Constructing a reporter for the activated conformation of carbamoyl phosphate synthetase

Abstract

Whereas the primary role of most carbamoyl phosphate synthetases (CPSs) is catalysis of the entry step of arginine and/or pyrimidine biosynthesis, using glutamine as a nitrogen source, CPSI has evolved to function in the urea cycle and to use only free ammonia. Additional features unique to CPSI are a requirement for the allosteric activator N-acetylglutamate (AGA) and conserved cysteine residues at positions 1327 and 1337 in human CPSI (hCPSI). Upon AGA activation, the cysteine residues assume a proximate arrangement and can form a disulfide bond in the presence of phenylarsine oxide.
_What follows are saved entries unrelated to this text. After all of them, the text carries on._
Lemma send_peers_queued l s pm out s' pm' out' :
  same_peers pm → foldl send_to_peer (s, pm, out) l = (s', pm', out') →
  (∀ p c, queued pm p c → queued pm' p c) ∧
  (∀ p c w, (p, w) ∈ l → c ∈ ws_blocks w → runs pm p → asked_block pm p c ∨ queued pm' p c).
Proof.
  revert s pm out. induction l as [|[peer snd] l IH]; intros s pm out Hsame; cbn [foldl].
  { intros [= <- <- <-]. split; [done|]. by intros p c w ?%not_elem_of_nil. }
  unfold send_to_peer at 2. set (haves := foldl _ _ (get_piggyback_want_haves _ _ _)). intros E.
  destruct (pm_send_wants_spec peer (hs_iter (ws_blocks snd)) (hs_iter haves) pm Hsame) as (Hs1 & _ & _ & Ha1).
  destruct (pm_send_wants_queued peer (hs_iter (ws_blocks snd)) (hs_iter haves) pm Hsame) as (Hr1 & Hq1 & Hn1).
  destruct (IH _ _ _ Hs1 E) as [Hq Hn]. split; [by auto|].
  assert (∀ c, runs pm peer → c ∈ ws_blocks snd → asked_block pm peer c ∨ queued pm' peer c) as Hhead.
  { intros c Hr Hc. destruct (Hn1 c Hr) as [?|?]; [by apply elem_of_hs_iter|by left|right; by apply Hq]. }
  intros p c w [[= -> ->]|Hin]%elem_of_cons Hc Hr; [by apply Hhead|].
  destruct (Hn p c w Hin Hc (Hr1 _ Hr)) as [Hask|?]; [|by right].
  apply Ha1 in Hask as [?|(_ & -> & Hb)]; [by left|]. apply Hhead; [done|by apply elem_of_hs_iter].
Qed.

Lemma send_next_wants_spec av s pm s' pm' out' :
  same_peers pm → send_next_wants av s pm = (s', pm', out') →
  (∀ c, ls_wants s' !! c = sending <$> ls_wants s !! c) ∧ ls_id s' = ls_id s ∧ ls_changes s' = ls_changes s ∧
  pm_sessions pm' = pm_sessions pm ∧
  (∀ p, is_Some (pm_peers pm' !! p) ↔ is_Some (pm_peers pm !! p)) ∧
  (∀ p c, have_sent_want_block_to p c (ls_sent s) = true → have_sent_want_block_to p c (ls_sent s') = true) ∧
  (∀ p c wi, ls_wants s !! c = Some wi → wi_sent_to wi = None → wi_best_peer wi = Some p →
     have_sent_want_block_to p c (ls_sent s') = true ∧ (is_Some (pm_peers pm !! p) → asked_block pm' p c) ∧
     (runs pm p → asked_block pm p c ∨ queued pm' p c)) ∧
  (∀ cids, OpBroadcast cids ∉ out').
Proof.
  intros Hsame. unfold send_next_wants.
  destruct (foldl (next_want _ _) _ _) as [w to_send] eqn:E1. intros E2.
  apply next_want_fold in E1 as [Hw Hb]; [|apply NoDup_hm_keys|by intros c wi; rewrite elem_of_hm_iter].
  pose proof (send_peers_queued _ _ _ _ _ _ _ Hsame E2) as [_ Hq].
  apply send_peers_spec in E2 as (Hws & Hi & Hch & Hss & Hp & Hh & Ha & _ & Ho); [|done].
  split_and!; [|done|done|done|done| | |].
  - intros c. rewrite Hws. cbn. rewrite Hw. destruct (decide (c ∈ _)) as [|Hn]; [done|].
    destruct (ls_wants s !! c) as [wi|] eqn:Ec; [|done]. destruct Hn. apply elem_of_hm_keys. eauto.
  - intros p c Hc. apply Hh. by left.
  - intros p c wi Hc Hs Hbest.
    assert (∃ w, (p, w) ∈ hm_iter to_send ∧ c ∈ ws_blocks w) as Hsend.
    { assert (c ∈ blocks_for to_send p) as Hin.
      { apply Hb. right. exists wi. by rewrite elem_of_hm_iter. }
      unfold blocks_for in Hin. destruct (to_send !! p) as [w0|] eqn:Ew; simpl in Hin; [|set_solver].
      exists w0. by rewrite elem_of_hm_iter. }
    split_and!; [apply Hh; by right|intros Hsome; apply Ha; by right|].
    destruct Hsend as (w0 & Hw0 & Hin). by eapply Hq.
  - intros cids Hin%Ho. by apply not_elem_of_nil in Hin.
Qed.

(** ** [on_change] *)

(** The changes that one call handles *)
Definition batch (change : Change) (s : LoopState) : list Change :=
  change :: take (CHANGES_BUFFER_SIZE - 1) (ls_changes s).

Definition same_wants (pm pm' : PeerManagerActor) : Prop :=
  pm_peers pm' = pm_peers pm ∧ pm_wants pm' = pm_wants pm.

Lemma apply_changes_pm bpm l st : same_wants st.1.1.1.2 (foldl (apply_change draw bpm) st l).1.1.1.2.
Proof.
  apply (foldl_invariant (λ x, same_wants st.1.1.1.2 x.1.1.1.2)); [|done].
  intros [[[[s1 pm1] av] cs] us] ch _ Hs. destruct ch; simpl in *; try done. case_decide; [done|].
  unfold register_session. destruct (pm_sessions pm1 !! ls_id s1); done.
Qed.

Definition is_effect (o : ws_output) : Prop := match o with PmEffect _ => True | _ => False end.

Lemma effects_only eff : Forall is_effect (PmEffect <$> eff).
Proof. apply Forall_fmap, Forall_true. done. Qed.

Lemma availability_pm bpm av s pm :
  let r := process_availability draw bpm av s pm in
  same_wants pm r.1.1.1.2 ∧ Forall is_effect r.2.
Proof.
  apply (foldl_invariant (λ x, same_wants pm x.1.1.1.2 ∧ Forall is_effect x.2)); [|done].
  intros [[[[s1 pm1] a] u] out] [p [b n]] _ [Hs Ho]. unfold process_one_availability. simpl in Hs, Ho. destruct b.
  - unfold add_peer_to_session. destruct (pm_sessions pm1 !! ls_id s1); [case_decide|]; simpl; repeat case_match; done.
  - assert (∀ eff, Forall is_effect (out ++ (PmEffect <$> eff))) as Ho' by (intros; apply Forall_app_2; [done|apply effects_only]).
    unfold remove_peer_from_session. destruct (pm_sessions pm1 !! ls_id s1); [|split; [done|apply Ho']].
    destruct (bool_decide _); (split; [done|]); apply Ho'.
Qed.

Lemma updates_out bpm pm us s : Forall is_effect (process_updates draw bpm pm us s).2.
Proof.
  unfold process_updates. destruct (foldl (receive_keys pm) _ us) as [[s1 bs] out] eqn:E1.
  destruct (foldl (receive_dont_haves draw bpm bs) _ us) as [[s2 dh] prune].
  destruct (foldl (receive_haves draw bpm bs) _ us) as [s3 prune3]. simpl. change out with (s1, bs, out).2. rewrite <-E1.
  apply (foldl_invariant (λ x : LoopState * gset Cid * list ws_output, Forall is_effect x.2)); [|done].
  intros x u _ Hx. apply (foldl_invariant (λ x : LoopState * gset Cid * list ws_output, Forall is_effect x.2)); [|done].
  intros [[s0 b0] o0] c _ Ho. simpl in *. destruct (ls_wants s0 !! c); [|done]. cbn.
  apply Forall_app_2; [done|apply effects_only].
Qed.

(** The peer manager can be in this state. *)
Definition pm_good (pm : PeerManagerActor) : Prop := pwm_wf (pm_wants pm) ∧ same_peers pm.

(** Cancelling the wants of a session changes neither the peers nor the sessions. *)
Lemma cancel_session_pm id cs mg :
  pm_good (mg_pm mg) →
  let pm' := mg_pm (cancel_session_wants id cs mg) in
  pm_good pm' ∧ pm_sessions pm' = pm_sessions (mg_pm mg) ∧
  (∀ p, is_Some (pm_peers pm' !! p) ↔ is_Some (pm_peers (mg_pm mg) !! p)) ∧
  (∀ p, runs (mg_pm mg) p → runs pm' p) ∧ (∀ p c, asked_block pm' p c → asked_block (mg_pm mg) p c).
Proof.
  intros [Hw Hs]. unfold cancel_session_wants. destruct (remove_session_interested id cs (mg_sim mg)) as [sim l]. cbn.
  unfold pm_send_cancels. set (pm := mg_pm mg) in *.
  assert (dom (pm_peers pm) = dom (pwm_peer_wants (pm_wants pm))) as ->.
  { apply set_eq. intros p. rewrite !elem_of_dom. apply Hs. }
  destruct (pwm_send_cancels l _ (pm_wants pm)) as [m' ups] eqn:E.
  destruct (send_cancels_ok _ _ _ _ Hw E) as (Hw' & _ & Hdom).
  destruct (send_cancels_peers _ _ _ _ Hw E) as (_ & _ & _ & _ & _ & Hcp).
  assert (∀ p, is_Some (foldl post (pm_peers pm) ups !! p) ↔ is_Some (pm_peers pm !! p)) as Hp.
  { intros p. rewrite post_fold. apply fmap_is_Some. }
  split_and!; [split; [done|]|done|done| |].
  - intros p. cbn. rewrite Hp, (Hs p), <-!elem_of_dom. by rewrite Hdom.
  - intros p Hr. destruct (post_runs ups pm p Hr) as (? & ps' & _ & Hp' & Hr' & _). by exists ps'.
  - intros p c (pw' & E' & Hc). cbn in E'. assert (is_Some (pwm_peer_wants (pm_wants pm) !! p)) as [pw Epw].
    { apply elem_of_dom. rewrite <-Hdom. by eapply elem_of_dom_2. }
    destruct (Hcp p pw Epw) as (pw0 & E0 & [Hb _ _]). rewrite E' in E0. injection E0 as ->. exists pw. split; [done|]. by apply Hb in Hc as [? _].
Qed.

(** The wants that are cancelled *)
Definition cancelled (l : list Change) : list Cid := l ≫= λ ch, match ch with ChangeCancel cids => cids | _ => [] end.

Lemma apply_cancels bpm l st : (foldl (apply_change draw bpm) st l).1.2 = st.1.2 ++ cancelled l.
Proof.
  revert st. induction l as [|ch l IH]; intros st; cbn [foldl]; [by rewrite app_nil_r|]. rewrite IH. unfold cancelled at 2.
  cbn [mbind list_bind]. fold (cancelled l). rewrite (app_assoc st.1.2). f_equal.
  destruct st as [[[[s pm] av] cs] us], ch; cbn [apply_change fst snd]; rewrite ?app_nil_r; try done.
  case_decide; [done|]. by destruct (register_session _ _ _).
Qed.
Since the only available crystal structure is for the Escherichia coli CPS (eCPS), we are carrying out reciprocal mutation engineering of that enzyme with the goal of using disulfide formation in eCPS as a reporter of the activated conformation. eCPS residues Pro909 and Gly919 correspond, respectively, to hCPSI residues Cys1327 and Cys1337. The individual mutations Pro909Cys and Gly919Cys are tolerated by eCPS. Gly919Cys is able to catalyze carbamoyl phosphate formation nearly as well as wild type eCPS, with respective specific activities of 0.22 and 0.86 μmoles citrulline/min/mg. Pro909Cys has a much lower specific activity of 0.0083 μmoles citrulline/min/mg. Both mutants have significantly decreased ATP Km values, with a 25 fold decrease for Pro909Cys and a 100 fold decrease for Gly919Cys. Analysis of the double mutant Pro909Cys Gly919Cys is underway.